- **Assignment**:
Transcribe exactly the lines that fall between the one holding "startsWith s' pat'" and the one holding "[Math.random().toString(36).substr(2, 9)] yields", inclusive, from the entries below.

Collected data entries:
☆ ☆ ☆ ☆ ☆ ☆ ☆
(** * Ramblaa sandbox automation pipeline: a shallow embedding

    The development follows [backend/services/sandboxAIService.js]: the
    class [SandboxAIService] that summarises inbound guest messages, answers
    them, creates staff tasks, evaluates follow-ups and detects escalations.

    - JavaScript strings are [string]; [===] on strings is [String.eqb].
    - PostgreSQL tables are fields of [Store]: tables with a primary key that
      the queries join on ([sandbox_sessions], [properties]) are [gmap]s,
      the tables the pipeline appends to are lists in insertion order.
    - [async] methods are computations in the monad [M]: they thread the
      [World] (store, clock, pending database faults) and either return a
      value or throw.
    - The content of a completion goes through [JSON.parse] and is used
      unchecked: it may be [null], and its [keyInformation] may be no
      array; reading them throws a [TypeError]. *)

From Stdlib Require Import ZArith QArith Qround Lqa Ascii String List Sorting.Sorted Permutation.
From stdpp Require Import base decidable option list sorting gmap strings pretty.

Open Scope string_scope.
Open Scope Z_scope.
Open Scope list_scope.

(** ** JavaScript strings

    String concatenation is written [+:+]. *)

Notation "a === b" := (String.eqb a b) (at level 70, no associativity).

(** [String.prototype.startsWith] at position 0. *)
Fixpoint startsWith (s pat : string) : bool :=
  match pat, s with
  | EmptyString, _ => true
  | String _ _, EmptyString => false
  | String p pat', String c s' => Ascii.eqb p c && startsWith s' pat'
  end.

(** [String.prototype.includes]: the pattern occurs at some position. *)
Fixpoint includes (s pat : string) : bool :=
  startsWith s pat ||
  match s with
  | EmptyString => false
  | String _ s' => includes s' pat
  end.

(** [Array.prototype.includes] on an array of strings ([===] per element). *)
Definition Array_includes (arr : list string) (x : string) : bool :=
  existsb (fun y => y === x) arr.

(** [Array.prototype.join] on an array of strings. *)
Fixpoint join (sep : string) (arr : list string) : string :=
  match arr with
  | [] => ""
  | [x] => x
  | x :: rest => x +:+ sep +:+ join sep rest
  end.

(** The line feed of a template literal. *)
Definition newline : string := String (ascii_of_nat 10) EmptyString.

(** Truthiness of a string: only the empty string is falsy. *)
Definition truthy (s : string) : bool :=
  match s with EmptyString => false | _ => true end.

(** [a || b] on strings. *)
Definition or_else (a b : string) : string := if truthy a then a else b.

(** What the JavaScript engine supplies: the Unicode case mapping of
    [String.prototype.toLowerCase] and the text that
    [Math.random().toString(36).substr(2, 9)] yields at the n-th draw. *)
Class Engine := {
  toLowerCase : string -> string;
  random_suffix : nat -> string
}.

(** On ASCII text [toLowerCase] maps [A]-[Z] to [a]-[z] and keeps every other
    character. *)
Definition ascii_lower (c : ascii) : ascii :=
  let n := nat_of_ascii c in
  if (Nat.leb 65 n && Nat.leb n 90)%bool then ascii_of_nat (n + 32) else c.

Fixpoint ascii_toLowerCase (s : string) : string :=
  match s with
  | EmptyString => EmptyString
  | String c s' => String (ascii_lower c) (ascii_toLowerCase s')
  end.

(** ** What [JSON.parse] returns

    [generateMessageSummary] and [generateAiResponse] return
    [JSON.parse(completion.choices[0].message.content)] as it is. The value
    is [null] (the content ["null"], or a [null] content), on which every
    property read throws a [TypeError], or it is read as an object: its
    fields are taken to be present with the types that the prompt asks
    for, except [keyInformation], which is an array of strings or a value
    that has no method [join]. *)

Module Parsed.
Inductive t (A : Type) :=
| object (fields : A)
| null.
Arguments object {A} fields.
Arguments null {A}.
End Parsed.

Module KeyInformation.
Inductive t :=
| array (items : list string)
| not_an_array.
End KeyInformation.

(** ** Objects passed between the stages *)

Module Summary.
Record t := mk {
  language : string;
  sentiment : string;
  tone : string;
  actionRequired : bool;
  actionTitle : string;
  category : string;
  priority : string;
  keyInformation : KeyInformation.t;
  suggestedResponse : string
}.
End Summary.

Module Response.
Record t := mk {
  message : string;
  requiresFollowUp : bool;
  escalationNeeded : bool;
  taskType : string
}.
End Response.

Section Fallbacks.
Context `{Engine}.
☆ ☆ ☆ ☆ ☆ ☆ ☆
- **Solution for this exercise**:
  | String p pat', String c s' => Ascii.eqb p c && startsWith s' pat'
  end.

(** [String.prototype.includes]: the pattern occurs at some position. *)
Fixpoint includes (s pat : string) : bool :=
  startsWith s pat ||
  match s with
  | EmptyString => false
  | String _ s' => includes s' pat
  end.

(** [Array.prototype.includes] on an array of strings ([===] per element). *)
Definition Array_includes (arr : list string) (x : string) : bool :=
  existsb (fun y => y === x) arr.

(** [Array.prototype.join] on an array of strings. *)
Fixpoint join (sep : string) (arr : list string) : string :=
  match arr with
  | [] => ""
  | [x] => x
  | x :: rest => x +:+ sep +:+ join sep rest
  end.

(** The line feed of a template literal. *)
Definition newline : string := String (ascii_of_nat 10) EmptyString.

(** Truthiness of a string: only the empty string is falsy. *)
Definition truthy (s : string) : bool :=
  match s with EmptyString => false | _ => true end.

(** [a || b] on strings. *)
Definition or_else (a b : string) : string := if truthy a then a else b.

(** What the JavaScript engine supplies: the Unicode case mapping of
    [String.prototype.toLowerCase] and the text that
    [Math.random().toString(36).substr(2, 9)] yields at the n-th draw. *)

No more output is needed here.